Spanish and Mexican Arizona (1540-1854)
Jacey Demaree, University of Arizona
Introduction
Located on the U.S.-Mexican border, Santa Cruz County is one of two Latino-majority counties in Arizona and has the state’s largest proportion of Hispanic residents. According to the 2020 U.S. Census, 83% of Santa Cruz County residents are Latina/o. About 79% of county residents speak Spanish. The area’s Hispanic/Latino heritage, dating back to the mid-1500s, is key to understanding Santa Cruz County’s modern-day culture and future.
The Beginning of Hispanic Culture in Southern Arizona
When exploring Santa Cruz County’s Hispanic heritage and future, it is important to note the terms used to describe this history. The terms Hispanic and Latino are often used interchangeably, but depending on who you ask around the U.S., these terms may mean different things.

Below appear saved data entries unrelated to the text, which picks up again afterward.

(* ===== verification/Float32.v ===== *)
(** * IEEE 754 single precision, as Rust's [f32] uses it

    A value is a [spec_float] of the standard library's executable model with
    24 bits of precision and [emax = 128].  Only the operations the modelled
    code performs are defined: comparison, [clamp], multiplication, [ceil] and
    the casts between [f32] and [usize]. *)

From Stdlib Require Import SpecFloat.
From S2P Require Import Prelude.

Local Open Scope Z_scope.

Abbreviation f32 := spec_float.

Definition f32_prec : Z := 24.
Definition f32_emax : Z := 128.

Definition f32_zero : f32 := S754_zero false.
Definition f32_one : f32 := S754_finite false 8388608 (-23).

Definition f32_is_nan (x : f32) : bool :=
  match x with S754_nan => true | _ => false end.
Definition f32_is_finite (x : f32) : bool :=
  match x with S754_zero _ | S754_finite _ _ _ => true | _ => false end.

(** Rust's [==], [<] and [<=]: false on NaN, and [-0.0 == 0.0]. *)
Definition f32_eqb : f32 -> f32 -> bool := SFeqb.
Definition f32_ltb : f32 -> f32 -> bool := SFltb.
Definition f32_leb : f32 -> f32 -> bool := SFleb.

Definition f32_mul : f32 -> f32 -> f32 := SFmul f32_prec f32_emax.

(** [n as f32]: round to nearest, ties to even. *)
Definition f32_of_Z (n : Z) : f32 := binary_normalize f32_prec f32_emax n 0 false.

(** [f32::clamp]. *)
Definition f32_clamp (x lo hi : f32) : f32 :=
  let x := if f32_ltb x lo then lo else x in
  if f32_ltb hi x then hi else x.

(** [x.ceil() as usize]: the cast saturates, and sends NaN to zero. *)
Definition f32_ceil_as_usize (x : f32) : Z :=
  match x with
  | S754_nan => 0
  | S754_zero _ => 0
  | S754_infinity true => 0
  | S754_infinity false => u64_max
  | S754_finite true _ _ => 0
  | S754_finite false m e =>
      Z.min u64_max
        (if 0 <=? e then Zpos m * 2 ^ e
         else - ((- Zpos m) / 2 ^ (- e)))
  end.

(** [x as i16]: truncates, saturates, and sends NaN to zero. *)
Definition f32_as_i16 (x : f32) : Z :=
  match x with
  | S754_nan | S754_zero _ => 0
  | S754_infinity true => -32768
  | S754_infinity false => 32767
  | S754_finite s m e =>
      let t := if 0 <=? e then Zpos m * 2 ^ e else Zpos m / 2 ^ (- e) in
      if s then Z.max (-32768) (- t) else Z.min 32767 t
  end.

#[export] Instance spec_float_eq_dec : EqDecision spec_float.
Proof. solve_decision. Defined.

Lemma f32_clamp_not_nan x :
  f32_is_nan x = false -> f32_is_nan (f32_clamp x f32_zero f32_one) = false.
Proof. unfold f32_clamp. intros H. by repeat case_match. Qed.

(** After [clamp(0.0, 1.0)] a number that is not NaN lies in the interval. *)
Lemma f32_clamp_range x :
  f32_is_nan x = false ->
  f32_leb f32_zero (f32_clamp x f32_zero f32_one) = true /\
  f32_leb (f32_clamp x f32_zero f32_one) f32_one = true.
Proof.
  assert (Hle : forall a b, f32_is_nan a = false -> f32_is_nan b = false ->
            f32_ltb b a = false -> f32_leb a b = true).
  { intros a b Ha Hb. unfold f32_ltb, f32_leb, SFltb, SFleb, SFcompare.
    destruct a as [sa|sa| |sa ma ea], b as [sb|sb| |sb mb eb]; try done;
      try (destruct sa); try (destruct sb); try done;
      rewrite (Z.compare_antisym ea eb); change (Pos.compare_cont Eq) with Pos.compare;
      rewrite (Pos.compare_antisym ma mb);
      destruct (Z.compare ea eb); simpl; try done;
      by destruct (Pos.compare ma mb). }
  intros Hx. unfold f32_clamp.
  destruct (f32_ltb x f32_zero) eqn:H1.
  - split; reflexivity.
  - destruct (f32_ltb f32_one x) eqn:H2; [split; reflexivity|].
    split; apply Hle; done.
Qed.

Lemma f32_as_i16_range x : -32768 <= f32_as_i16 x < 32768.
Proof.
  unfold f32_as_i16. destruct x as [s|[]| |s m e]; try lia.
  assert (0 <= if 0 <=? e then Z.pos m * 2 ^ e else Z.pos m / 2 ^ (- e)) by
    (case_match; [apply Z.mul_nonneg_nonneg; lia | apply Z.div_pos; lia]).
  destruct s; lia.
Qed.
(* ===== verification/Bytes.v ===== *)
(** * Bytes on the wire and on disk

    A byte is a [Z] in [0, 256).  The fixed-width conversions that the framing
    of the speech helper ([fotw-speechd-client/src/frame.rs]) and the canonical
    audio file ([fotw-pipeline/src/replay.rs]) use, with their round trips, and
    the chopping of a byte string into two-byte samples. *)

From S2P Require Import Prelude.

Local Open Scope Z_scope.

Abbreviation bytes := (list Z).

Definition is_byte (b : Z) : Prop := 0 <= b < 256.
Definition is_i16 (x : Z) : Prop := -32768 <= x < 32768.

#[export] Instance is_byte_dec b : Decision (is_byte b).
Proof. unfold is_byte. apply _. Defined.
#[export] Instance is_i16_dec b : Decision (is_i16 b).
Proof. unfold is_i16. apply _. Defined.

(** [u32::to_be_bytes] and [u32::from_be_bytes]. *)
Definition u32_to_be_bytes (n : Z) : bytes :=
  [Z.land (Z.shiftr n 24) 255; Z.land (Z.shiftr n 16) 255; Z.land (Z.shiftr n 8) 255; Z.land n 255].
Definition u32_from_be_bytes (bs : bytes) : Z := foldl (fun acc b => Z.shiftl acc 8 + b) 0 bs.

(** [u32::to_le_bytes] and [u32::from_le_bytes]. *)
Definition u32_to_le_bytes (n : Z) : bytes := rev (u32_to_be_bytes n).
Definition u32_from_le_bytes (bs : bytes) : Z := u32_from_be_bytes (rev bs).

(** [i16::to_le_bytes] and [i16::from_le_bytes]: two's complement. *)
Definition i16_to_le_bytes (x : Z) : bytes := [Z.land x 255; Z.land (Z.shiftr x 8) 255].
Definition i16_from_le_bytes (lo hi : Z) : Z :=
  let u := lo + Z.shiftl hi 8 in if 32768 <=? u then u - 65536 else u.

(** [chunks_exact(2)] mapped through [i16::from_le_bytes]: a trailing odd byte
    is left out. *)
Fixpoint samples_of_bytes (bs : bytes) : list Z :=
  match bs with
  | lo :: hi :: bs => i16_from_le_bytes lo hi :: samples_of_bytes bs
  | _ => []
  end.

(** The bytes of a run of samples. *)
Definition bytes_of_samples (pcm : list Z) : bytes := pcm ≫= i16_to_le_bytes.

(** ** Round trips *)

Lemma land255_mod x : Z.land x 255 = x mod 256.
Proof. change 255 with (Z.ones 8). by rewrite Z.land_ones by lia. Qed.

Lemma land255_byte x : is_byte (Z.land x 255).
Proof. rewrite land255_mod. unfold is_byte. apply Z.mod_pos_bound. lia. Qed.

#[export] Hint Resolve land255_byte : fotw.

Lemma u32_be_roundtrip n : in_u32 n -> u32_from_be_bytes (u32_to_be_bytes n) = n.
Proof.
  unfold in_u32, u32_max, u32_from_be_bytes, u32_to_be_bytes. intros H. simpl.
  rewrite !land255_mod, !Z.shiftl_mul_pow2, !Z.shiftr_div_pow2 by lia.
  change (2 ^ 8) with 256. change (2 ^ 24) with 16777216. change (2 ^ 16) with 65536.
  Z.div_mod_to_equations. lia.
Qed.

Lemma u32_le_roundtrip n : in_u32 n -> u32_from_le_bytes (u32_to_le_bytes n) = n.
Proof. intros. unfold u32_from_le_bytes, u32_to_le_bytes. by rewrite rev_involutive, u32_be_roundtrip. Qed.

Lemma u32_to_be_bytes_bytes n : Forall is_byte (u32_to_be_bytes n).
Proof. repeat constructor; apply land255_byte. Qed.

Lemma u32_from_be_bound b0 b1 b2 b3 :
  is_byte b0 -> is_byte b1 -> is_byte b2 -> is_byte b3 ->
  in_u32 (u32_from_be_bytes [b0; b1; b2; b3]).
Proof.
  unfold is_byte, in_u32, u32_max, u32_from_be_bytes. intros. simpl.
  rewrite !Z.shiftl_mul_pow2 by lia. lia.
Qed.

(** The encoding of a prefix is the only one with its value. *)
Lemma u32_be_unique b0 b1 b2 b3 :
  is_byte b0 -> is_byte b1 -> is_byte b2 -> is_byte b3 ->
  u32_to_be_bytes (u32_from_be_bytes [b0; b1; b2; b3]) = [b0; b1; b2; b3].
Proof.
  unfold is_byte, u32_to_be_bytes, u32_from_be_bytes. intros. simpl.
  rewrite !land255_mod, !Z.shiftl_mul_pow2, !Z.shiftr_div_pow2 by lia.
  change (2 ^ 8) with 256. change (2 ^ 24) with 16777216. change (2 ^ 16) with 65536.
  repeat f_equal; Z.div_mod_to_equations; lia.
Qed.

Lemma i16_le_roundtrip x :
  is_i16 x -> i16_from_le_bytes (Z.land x 255) (Z.land (Z.shiftr x 8) 255) = x.
Proof.
  unfold is_i16, i16_from_le_bytes. intros H.
  rewrite !land255_mod, !Z.shiftl_mul_pow2, !Z.shiftr_div_pow2 by lia.
  change (2 ^ 8) with 256. cbv zeta.
  assert (Hx : x mod 256 + x / 256 mod 256 * 256 = x mod 65536).
  { Z.div_mod_to_equations. lia. }
  rewrite Hx. destruct (Z.leb_spec 32768 (x mod 65536)); Z.div_mod_to_equations; lia.
Qed.

Lemma samples_roundtrip_app pcm rest :
  Forall is_i16 pcm ->
  samples_of_bytes (bytes_of_samples pcm ++ rest) = pcm ++ samples_of_bytes rest.
Proof.
  intros H. unfold bytes_of_samples. induction H as [|x pcm Hx _ IH]; [done|].
  rewrite bind_cons, <-app_assoc. simpl. by rewrite i16_le_roundtrip, IH.
Qed.

Lemma samples_roundtrip pcm :
  Forall is_i16 pcm -> samples_of_bytes (bytes_of_samples pcm) = pcm.
Proof.
  intros H. pose proof (samples_roundtrip_app pcm [] H) as E.
  by rewrite !app_nil_r in E.
Qed.

(** A prefix of encoded samples, cut anywhere, decodes to a prefix of them. *)
Lemma samples_of_prefix pcm bs :
  Forall is_i16 pcm -> bs `prefix_of` bytes_of_samples pcm -> samples_of_bytes bs `prefix_of` pcm.
Proof.
  intros Hp. revert bs. induction Hp as [|x pcm Hx _ IH]; intros bs Hpre.
  { apply prefix_nil_inv in Hpre as ->. done. }
  destruct bs as [|a [|b bs]]; [apply prefix_nil..|]. unfold bytes_of_samples in Hpre. rewrite bind_cons in Hpre.
  simpl in Hpre. apply prefix_cons_inv_1 in Hpre as Ha. apply prefix_cons_inv_2 in Hpre as Hpre.
  apply prefix_cons_inv_1 in Hpre as Hb. apply prefix_cons_inv_2 in Hpre as Hpre. subst a b.
  cbn [samples_of_bytes]. rewrite i16_le_roundtrip by done. by apply prefix_cons, IH.
Qed.

Lemma bytes_of_samples_length pcm : length (bytes_of_samples pcm) = (2 * length pcm)%nat.
Proof. unfold bytes_of_samples. induction pcm as [|x pcm IH]; [done|]. rewrite bind_cons. simpl. lia. Qed.

Lemma bytes_of_samples_app a b : bytes_of_samples (a ++ b) = bytes_of_samples a ++ bytes_of_samples b.
Proof. apply bind_app. Qed.

Lemma bytes_of_samples_bytes pcm : Forall is_byte (bytes_of_samples pcm).
Proof.
  unfold bytes_of_samples. induction pcm as [|x pcm IH]; [constructor|]. rewrite bind_cons.
  apply Forall_app. split; [|done]. repeat constructor; apply land255_byte.
Qed.

(** Two-step induction on byte strings. *)
Lemma pairs_ind (P : bytes -> Prop) :
  P [] -> (forall b, P [b]) -> (forall lo hi bs, P bs -> P (lo :: hi :: bs)) -> forall bs, P bs.
Proof.
  intros H0 H1 H2 bs. enough (P bs /\ forall b, P (b :: bs)) by tauto.
  induction bs as [|b bs [IH1 IH2]]; [auto|]. split; [apply IH2|]. intros b'. by apply H2.
Qed.

Lemma samples_of_bytes_length bs : Z.of_nat (length (samples_of_bytes bs)) = zlen bs / 2.
Proof.
  unfold zlen. induction bs as [|b|lo hi bs IH] using pairs_ind; [done..|]. simpl length.
  rewrite !Nat2Z.inj_succ, IH. Z.div_mod_to_equations. lia.
Qed.

(** On an even number of bytes nothing is lost. *)
Lemma bytes_of_samples_of_bytes bs :
  Forall is_byte bs -> zlen bs mod 2 = 0 -> bytes_of_samples (samples_of_bytes bs) = bs.
Proof.
  unfold zlen. induction bs as [|b|lo hi bs IH] using pairs_ind; [done | done |].
  intros Hb Heven. inversion Hb as [|? ? Hlo Hb']; subst. inversion Hb' as [|? ? Hhi Hbs]; subst.
  cbn [samples_of_bytes]. unfold bytes_of_samples in *. rewrite bind_cons, IH; [|done|].
  - unfold i16_to_le_bytes, i16_from_le_bytes, is_byte in *. simpl.
    rewrite !land255_mod, Z.shiftl_mul_pow2, Z.shiftr_div_pow2 by lia. change (2 ^ 8) with 256.
    repeat f_equal; case_match; Z.div_mod_to_equations; lia.
  - simpl length in Heven. rewrite !Nat2Z.inj_succ in Heven. Z.div_mod_to_equations. lia.
Qed.

Lemma samples_of_bytes_i16 bs : Forall is_byte bs -> Forall is_i16 (samples_of_bytes bs).
Proof.
  induction bs as [|b|lo hi bs IH] using pairs_ind; intros Hb; [constructor..|].
  inversion Hb as [|? ? Hlo Hb']; subst. inversion Hb' as [|? ? Hhi Hbs]; subst.
  simpl. constructor; [|by apply IH]. unfold is_i16, is_byte, i16_from_le_bytes in *.
  rewrite Z.shiftl_mul_pow2 by lia. change (2 ^ 8) with 256. cbv zeta.
  destruct (Z.leb_spec 32768 (lo + hi * 256)); lia.
Qed.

In this article, Latina/o refers to current-day people of Spanish-speaking ancestry living in the U.S., including Mexican Americans. This is now the term most commonly used by the U.S. Government and community groups to describe people of Spanish-speaking ancestry. Hispanic refers to a person of Spanish-speaking ancestry and the culture shaped by the Spanish colonization of the Americas, including the historic Spanish-Mexican peoples of Southern Arizona before the region became part of the United States in 1854.
In the century before the English and Pilgrims founded the Virginia and Massachusetts colonies, the Spanish Empire was already beginning to take control of what is now the U.S. Southwestern borderlands. The first official Spanish explorations into Southern Arizona, mainly in search of gold and other resources, took place in 1539-1540. Francisco Vasquez de Coronado’s group of conquistadores (conquerors) were the most famous of these explorations.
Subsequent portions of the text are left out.